By Randi Altman
Last fall I had the pleasure of moderating a panel on color grading during the CCW Show in New York City. The panel was made up of dedicated colorists. One of them, Chris Hengeveld, is more than just a colorist: he also provides compositing and visual effects via a variety of Autodesk tools.
Hengeveld is a post production veteran who started out as an assistant editor back in 1983 at a company called Creative Technology in Akron, Ohio. In 1986, he moved to New York and landed a job as editor at National Video Center, where he began work on an early version of Smoke. While there he continued editing but also started providing graphic compositing for the likes of MTV and VH-1. In 2002 he moved on to Sony Recording Studios, where has was a senior Smoke artist until seven years ago, when joined Northern Lights to work on Smoke, Flame and Lustre.
For him the transition from editor to compositor to colorist was a natural path. “Smoke was much better at doing graphic compositing than linear editing,” he says. “As with all editors and compositors, color was an integral element to make everything seamless, and it became one of my primary tools about five years ago.”

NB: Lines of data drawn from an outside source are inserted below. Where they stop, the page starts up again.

(* ===== verification/BitStreamSpec.v ===== *)
(** * core/stream: the bit streams refine bit lists

    Proves that the bit streams of [BitStream.v], over any buffer that keeps
    the [StreamBufferSpec] contract, implement the [StreamPair] interface. *)

From S2P Require Import Prelude BitList Bits StreamBuffer Unicode Stream BitStream.
From Stdlib Require Import ZifyNat.

#[local] Ltac Zify.zify_post_hook ::= Z.to_euclidean_division_equations.

(** ** Arithmetic of bytes and bits *)

(** The bytes that hold [n] bits, and those [n] bits add after [len] bits. *)
Definition byte_count (n : nat) : nat := ((n + 7) / 8)%nat.
Definition new_bytes (len n : nat) : nat := (byte_count (len + n) - byte_count len)%nat.

Lemma new_bytes_add len a b :
  new_bytes len (a + b) = (new_bytes len a + new_bytes (len + a) b)%nat.
Proof. unfold new_bytes, byte_count. lia. Qed.

Lemma new_bytes_mod len n : new_bytes (len mod 8) n = new_bytes len n.
Proof. unfold new_bytes, byte_count. lia. Qed.

Lemma resetUnusedBits_eq W v n : 0 < n ≤ W → is_uint W v → resetUnusedBits W v n = uint n v.
Proof.
  intros Hn Hv. unfold resetUnusedBits. destruct (Z.ltb_spec n W).
  - rewrite Z.shiftl_1_l. pose proof (Z.pow_le_mono_r 2 n W). pose proof (pow2_pos n).
    rewrite (uint_id W) by (unfold is_uint; lia).
    replace (2 ^ n - 1) with (Z.ones n) by (rewrite Z.ones_equiv; lia).
    by rewrite Z.land_ones by lia.
  - replace n with W by lia. by rewrite uint_id.
Qed.

Section writer.
Context {B : Type} `{HB : StreamBufferSpec B} (utf8 : bool).

(** ** The buffer and the bits written *)

Record buf_repr (b : B) (bs : list bool) : Prop := {
  br_wf : sb_wf b;
  br_bytes : Forall is_byte (sb_contents b);
  br_length : length (sb_contents b) = byte_count (length bs);
  br_value : le_combine (sb_contents b) = Z_of_bits bs;
}.

Definition ob_repr (o : OBitStream B) (bs : list bool) : Prop :=
  buf_repr (ob_streamBuffer o) bs ∧ ob_shouldUseUtf8ForString o = utf8 ∧
  ob_holdingBitCount o = Z.of_nat (length bs mod 8).

(** Room for [n] more bits. *)
Definition ob_room (o : OBitStream B) (n : nat) : Prop :=
  sb_room (ob_streamBuffer o) (new_bytes (Z.to_nat (ob_holdingBitCount o)) n).

Lemma ob_room_le o m n : (m ≤ n)%nat → ob_room o n → ob_room o m.
Proof.
  intros Hmn. apply sb_room_le. unfold new_bytes, byte_count.
  set (h := Z.to_nat _). pose proof (Nat.Div0.div_le_mono (h + m + 7) (h + n + 7) 8). lia.
Qed.

(** The byte being filled: [D] whole bytes, then [x] holding [h] bits. *)
Lemma buf_repr_split b bs : buf_repr b bs → let h := (length bs mod 8)%nat in
  ∃ D x, sb_contents b = D ++ (if decide (h = O) then [] else [x]) ∧
    (8 * length D + h)%nat = length bs ∧ Forall is_byte D ∧ is_byte x ∧
    is_uint (Z.of_nat h) x ∧
    le_combine D + 2 ^ (8 * Z.of_nat (length D)) * x = Z_of_bits bs.
Proof.
  intros [Hwf Hby Hlen Hval] h. unfold byte_count in Hlen. subst h.
  pose proof (Nat.div_mod (length bs) 8 ltac:(lia)) as E.
  set (h := (length bs mod 8)%nat) in *.
  assert (Hh : (h < 8)%nat) by (apply Nat.mod_upper_bound; lia).
  case_decide as Hz.
  - exists (sb_contents b), 0. rewrite app_nil_r. split_and!; try done.
    + rewrite Hlen. lia.
    + split; [done|apply pow2_pos; lia].
    + lia.
  - destruct (exists_last (l := sb_contents b)) as (D & x & HD).
    { intros E0. rewrite E0 in Hlen. cbn [length] in Hlen. clearbody h. lia. }
    rewrite HD in Hby, Hlen, Hval. apply Forall_app in Hby as [HbD Hbx].
    apply Forall_cons in Hbx as [Hbx _]. rewrite length_app in Hlen. cbn [length] in Hlen. clearbody h.
    assert (HlD : (8 * length D + h)%nat = length bs) by lia.
    rewrite le_combine_app in Hval. cbn [le_combine] in Hval. rewrite Z.mul_0_r, Z.add_0_r in Hval.
    exists D, x. split_and!; try done. pose proof (Z_of_bits_range bs) as Hr.
    pose proof (le_combine_range D HbD) as HrD. pose proof Hbx as [Hx0 _].
    split; [done|].
    destruct Hr as [_ Hr]. destruct HrD as [HrD _].
    replace (Z.of_nat (length bs)) with (8 * Z.of_nat (length D) + Z.of_nat h) in Hr by lia.
    rewrite pow2_split in Hr by lia. pose proof (pow2_pos (8 * Z.of_nat (length D))). nia.
Qed.

(** ** The two parts of [writeBitsImpl] *)

Lemma toBytes_pred n : 0 < n → toBytes n = 1 + toBytes (n - 8).
Proof.
  intros Hn. pose proof (toBytes_spec n ltac:(lia)). destruct (Z.ltb_spec (n - 8) 0) as [Hlt|Hge].
  - replace (toBytes (n - 8)) with 0; [lia|]. unfold toBytes. by rewrite (proj2 (Z.ltb_lt _ _)).
  - pose proof (toBytes_spec (n - 8) Hge). lia.
Qed.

Hengeveld’s journey is a familiar one for many artists working in the industry today. The days of one job/one title no longer applies, and what comes with wearing more than one hat is a varied and more well-rounded perspective. A perspective he brings to Northern Lights, a full-service production/post production company handling everything from concepts to casting, shooting to editorial and sound design to visual effects. “We service every aspect of a client’s commercial and broadcast promotional needs,” he says.
Even though the New York-based Hengeveld has been doing this a long time, he says he is constantly learning. “That’s what keeps me excited and loving every day I do it.” Let’s get to know Hengeveld and his role a bit better…
What is your title and what roles do you perform under that title?
I’m a Flame artist and colorist. This includes everything from grading footage to compositing effects and finishing for delivery. It enables me to get involved in all aspects of video post production. On occasion I’m even lucky enough to get to do some editorial, which is where I began my career.
How would you break up the type of work that comes into your shop? Mostly commercials?
Yes, we do mostly spot work. Although more and more work is being done for the web where length is less important. Many pieces will extend to two or three minutes. Commercial and broadcast promo work tends to be about 50/50 in our company.
With content living on more than one screen these days, how does that affect the way you tackle a job… if at all?
You used to hear people reciting the mantra, “It’s just for the web,” but we’ve never found that to be the case here. Your specs may change for delivery but the product quality always stays the same. The resolution of most computer monitors rivals HD and above, so the image and sound quality must still be the highest available. More and more of the ads we work on have a dual life on TV and the web.
If you had a wish list for working most efficiently with clients, what would it be?
1. Always be available! More and more, interaction with clients is through email after a QuickTime has been sent for review. Sometimes, depending on schedule, clients are immediately available, sometimes not. Since I’m always working on multiple projects at a time, this isn’t usually an issue. But sometimes schedules rear their ugly head.
2. Be specific! We’re here because we have opinions. Let me know what you think and help give direction. It is difficult when comments start with “I’m not sure or try something else.”
3. It’s just a rough cut! Clients nowadays are expecting finished spots for review. There is no more imagination of what the final will look like with color and sound tweaked as if they are done.
What is the best way to evoke exactly what the clients want? For instance, when working with color, how can they best show you an example of what they are looking to achieve?
The best way to get the colorist or compositor into the world you’re embracing is by example. Bring in artwork, refer to YouTube clips, anything to better create an understanding between you and the person executing your wishes. The faster you can get to that place, the sooner you can take it beyond your initial thoughts.
Also, understand the terms. Often a colorist will speak to a client to establish a common language. The more you know, the faster that commonality is established. And get the post people involved early. Sometimes if you’re shooting already, it’s too late. VFX artists and colorists might make your shoot easier by making sure you capture only what is needed for post.
You wear more than one hat and work on a variety of tools serving a variety of jobs — Flame, Lustre, Smoke. Do you think that gives you a better view of the entire process?
Absolutely. I get a wider view and am able to better prepare elements for each stage, whether we need some additional elements created by an outside supplier or if I am completing the project on my own.
Yes, I work on Flame, Smoke and Lustre, but for me it’s all one application. I know how each aspect of grading, VFX and, ultimately, finishing will affect the final product.
Is there a little known tool, no matter how small, that makes your day-to-day life at work easier?
Not one particular tool, but the support I get is indispensable. From the IT guy to the producers… all of them make my life easier.
What are some recent projects you’ve worked on?
ABC’s Indy 500 open, Mercedes video brochures and the Pepsi Grammy Halftime Show.